**Available records**

>>>

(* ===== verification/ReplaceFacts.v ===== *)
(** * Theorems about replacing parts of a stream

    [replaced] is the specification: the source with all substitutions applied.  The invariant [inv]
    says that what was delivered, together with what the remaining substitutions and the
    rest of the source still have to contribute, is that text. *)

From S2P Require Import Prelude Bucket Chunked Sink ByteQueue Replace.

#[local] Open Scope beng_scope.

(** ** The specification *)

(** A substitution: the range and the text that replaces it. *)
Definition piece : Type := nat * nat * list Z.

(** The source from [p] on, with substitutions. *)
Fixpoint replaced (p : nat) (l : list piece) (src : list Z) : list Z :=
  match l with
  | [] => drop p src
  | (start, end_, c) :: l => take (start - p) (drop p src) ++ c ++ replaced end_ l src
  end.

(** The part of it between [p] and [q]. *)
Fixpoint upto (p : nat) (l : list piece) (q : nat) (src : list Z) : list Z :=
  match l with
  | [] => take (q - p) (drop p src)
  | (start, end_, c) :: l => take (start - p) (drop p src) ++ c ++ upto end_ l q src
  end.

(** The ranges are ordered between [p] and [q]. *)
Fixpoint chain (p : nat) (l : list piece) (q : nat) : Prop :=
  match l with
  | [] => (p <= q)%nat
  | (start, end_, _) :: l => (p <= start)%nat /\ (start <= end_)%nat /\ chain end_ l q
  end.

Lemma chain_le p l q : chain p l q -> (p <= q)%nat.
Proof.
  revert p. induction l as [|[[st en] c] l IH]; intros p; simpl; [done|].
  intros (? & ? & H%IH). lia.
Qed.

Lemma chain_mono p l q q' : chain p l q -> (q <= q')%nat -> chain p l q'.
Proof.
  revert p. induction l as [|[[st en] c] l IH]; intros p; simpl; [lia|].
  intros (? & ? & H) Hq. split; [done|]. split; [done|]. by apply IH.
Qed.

<<<
>>>

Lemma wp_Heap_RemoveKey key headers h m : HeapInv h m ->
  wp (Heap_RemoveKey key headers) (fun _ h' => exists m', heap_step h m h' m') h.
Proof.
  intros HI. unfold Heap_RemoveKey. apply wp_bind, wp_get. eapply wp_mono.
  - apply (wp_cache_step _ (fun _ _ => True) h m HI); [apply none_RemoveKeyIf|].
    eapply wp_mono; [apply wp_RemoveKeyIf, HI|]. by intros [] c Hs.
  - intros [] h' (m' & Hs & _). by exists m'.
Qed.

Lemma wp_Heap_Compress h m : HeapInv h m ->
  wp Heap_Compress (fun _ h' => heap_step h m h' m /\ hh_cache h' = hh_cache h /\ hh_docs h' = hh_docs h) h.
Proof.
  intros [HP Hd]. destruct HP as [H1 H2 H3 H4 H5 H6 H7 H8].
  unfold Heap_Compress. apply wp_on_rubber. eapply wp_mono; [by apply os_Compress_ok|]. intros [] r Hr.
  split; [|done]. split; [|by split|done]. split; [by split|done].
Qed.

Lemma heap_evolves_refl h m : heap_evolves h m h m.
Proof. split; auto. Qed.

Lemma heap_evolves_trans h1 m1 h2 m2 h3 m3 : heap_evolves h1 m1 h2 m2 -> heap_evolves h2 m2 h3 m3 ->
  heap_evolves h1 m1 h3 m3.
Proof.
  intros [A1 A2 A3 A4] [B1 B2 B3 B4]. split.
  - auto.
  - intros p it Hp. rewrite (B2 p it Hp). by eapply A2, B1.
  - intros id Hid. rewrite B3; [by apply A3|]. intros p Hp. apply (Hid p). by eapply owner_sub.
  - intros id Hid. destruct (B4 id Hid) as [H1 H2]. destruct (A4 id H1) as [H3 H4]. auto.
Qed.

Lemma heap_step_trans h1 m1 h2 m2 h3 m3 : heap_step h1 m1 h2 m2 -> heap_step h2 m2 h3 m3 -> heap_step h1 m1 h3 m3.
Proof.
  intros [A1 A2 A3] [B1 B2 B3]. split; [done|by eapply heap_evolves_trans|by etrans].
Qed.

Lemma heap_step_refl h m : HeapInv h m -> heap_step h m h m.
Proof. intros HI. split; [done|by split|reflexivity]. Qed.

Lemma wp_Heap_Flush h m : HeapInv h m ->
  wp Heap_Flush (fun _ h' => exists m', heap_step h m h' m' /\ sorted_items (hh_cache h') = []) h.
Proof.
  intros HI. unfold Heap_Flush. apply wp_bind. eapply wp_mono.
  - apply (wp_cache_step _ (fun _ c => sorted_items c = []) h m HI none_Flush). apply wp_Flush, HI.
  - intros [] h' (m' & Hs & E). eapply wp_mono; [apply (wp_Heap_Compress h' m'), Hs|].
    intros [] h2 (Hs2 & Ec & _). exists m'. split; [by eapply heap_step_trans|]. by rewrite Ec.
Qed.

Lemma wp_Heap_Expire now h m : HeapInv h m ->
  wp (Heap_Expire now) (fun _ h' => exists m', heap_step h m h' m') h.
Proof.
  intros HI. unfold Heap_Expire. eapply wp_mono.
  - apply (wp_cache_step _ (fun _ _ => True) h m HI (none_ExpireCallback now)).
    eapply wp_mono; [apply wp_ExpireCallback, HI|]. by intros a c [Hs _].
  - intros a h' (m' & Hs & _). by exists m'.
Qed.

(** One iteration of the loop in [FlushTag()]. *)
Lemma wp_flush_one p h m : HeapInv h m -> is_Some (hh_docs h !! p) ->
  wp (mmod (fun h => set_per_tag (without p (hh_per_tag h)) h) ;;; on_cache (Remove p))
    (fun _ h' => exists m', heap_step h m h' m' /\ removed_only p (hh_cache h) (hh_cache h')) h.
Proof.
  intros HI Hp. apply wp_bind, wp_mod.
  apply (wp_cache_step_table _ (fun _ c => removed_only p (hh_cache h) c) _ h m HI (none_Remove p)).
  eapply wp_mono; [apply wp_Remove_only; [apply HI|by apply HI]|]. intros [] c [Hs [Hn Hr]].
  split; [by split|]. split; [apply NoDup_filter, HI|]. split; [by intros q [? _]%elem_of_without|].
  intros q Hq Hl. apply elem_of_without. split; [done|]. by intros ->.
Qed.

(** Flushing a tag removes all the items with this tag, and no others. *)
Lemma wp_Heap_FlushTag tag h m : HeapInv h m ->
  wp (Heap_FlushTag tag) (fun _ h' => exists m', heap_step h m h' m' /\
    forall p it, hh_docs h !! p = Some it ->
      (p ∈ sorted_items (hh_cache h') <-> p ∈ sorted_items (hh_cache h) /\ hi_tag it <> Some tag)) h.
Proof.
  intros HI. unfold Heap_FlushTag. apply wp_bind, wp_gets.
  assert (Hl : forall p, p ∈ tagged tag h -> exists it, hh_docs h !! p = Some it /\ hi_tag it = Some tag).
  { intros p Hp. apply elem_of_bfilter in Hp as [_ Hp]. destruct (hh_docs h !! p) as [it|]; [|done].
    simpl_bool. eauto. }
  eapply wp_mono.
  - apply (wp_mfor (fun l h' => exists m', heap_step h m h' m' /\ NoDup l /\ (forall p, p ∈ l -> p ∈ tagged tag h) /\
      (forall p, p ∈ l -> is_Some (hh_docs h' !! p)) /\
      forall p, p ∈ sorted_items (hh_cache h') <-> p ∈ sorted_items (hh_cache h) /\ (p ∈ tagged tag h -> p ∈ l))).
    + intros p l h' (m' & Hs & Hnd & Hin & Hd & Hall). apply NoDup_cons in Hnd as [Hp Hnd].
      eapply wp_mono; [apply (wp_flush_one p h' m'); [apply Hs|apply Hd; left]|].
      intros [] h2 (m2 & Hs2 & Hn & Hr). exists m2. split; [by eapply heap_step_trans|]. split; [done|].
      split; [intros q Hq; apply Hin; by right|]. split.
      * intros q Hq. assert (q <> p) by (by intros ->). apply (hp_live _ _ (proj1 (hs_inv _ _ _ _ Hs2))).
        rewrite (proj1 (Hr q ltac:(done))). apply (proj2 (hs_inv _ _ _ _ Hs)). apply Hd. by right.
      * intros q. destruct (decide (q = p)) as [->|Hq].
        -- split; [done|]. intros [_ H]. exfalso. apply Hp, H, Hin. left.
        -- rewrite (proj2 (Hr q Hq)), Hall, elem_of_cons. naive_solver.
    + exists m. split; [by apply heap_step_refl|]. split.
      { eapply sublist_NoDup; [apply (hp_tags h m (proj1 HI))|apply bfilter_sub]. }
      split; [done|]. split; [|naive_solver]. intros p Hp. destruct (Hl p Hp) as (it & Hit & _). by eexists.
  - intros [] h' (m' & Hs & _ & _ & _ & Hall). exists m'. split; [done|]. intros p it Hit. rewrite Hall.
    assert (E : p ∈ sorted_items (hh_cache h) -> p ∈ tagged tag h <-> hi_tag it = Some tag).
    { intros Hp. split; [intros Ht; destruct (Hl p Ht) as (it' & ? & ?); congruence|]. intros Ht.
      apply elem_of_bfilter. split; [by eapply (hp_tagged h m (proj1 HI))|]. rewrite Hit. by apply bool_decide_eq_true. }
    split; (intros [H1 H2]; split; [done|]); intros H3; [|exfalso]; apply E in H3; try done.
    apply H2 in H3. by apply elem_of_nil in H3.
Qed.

<<<

**Your goal**
Within the data above, the span starting at the line containing "(* ===== verification/ReplaceFacts.v ===== *)" and ending at the line containing "[] => drop p src" is to be retyped exactly, with no other lines.

**Task output**
(* ===== verification/ReplaceFacts.v ===== *)
(** * Theorems about replacing parts of a stream

    [replaced] is the specification: the source with all substitutions applied.  The invariant [inv]
    says that what was delivered, together with what the remaining substitutions and the
    rest of the source still have to contribute, is that text. *)

From S2P Require Import Prelude Bucket Chunked Sink ByteQueue Replace.

#[local] Open Scope beng_scope.

(** ** The specification *)

(** A substitution: the range and the text that replaces it. *)
Definition piece : Type := nat * nat * list Z.

(** The source from [p] on, with substitutions. *)
Fixpoint replaced (p : nat) (l : list piece) (src : list Z) : list Z :=
  match l with
  | [] => drop p src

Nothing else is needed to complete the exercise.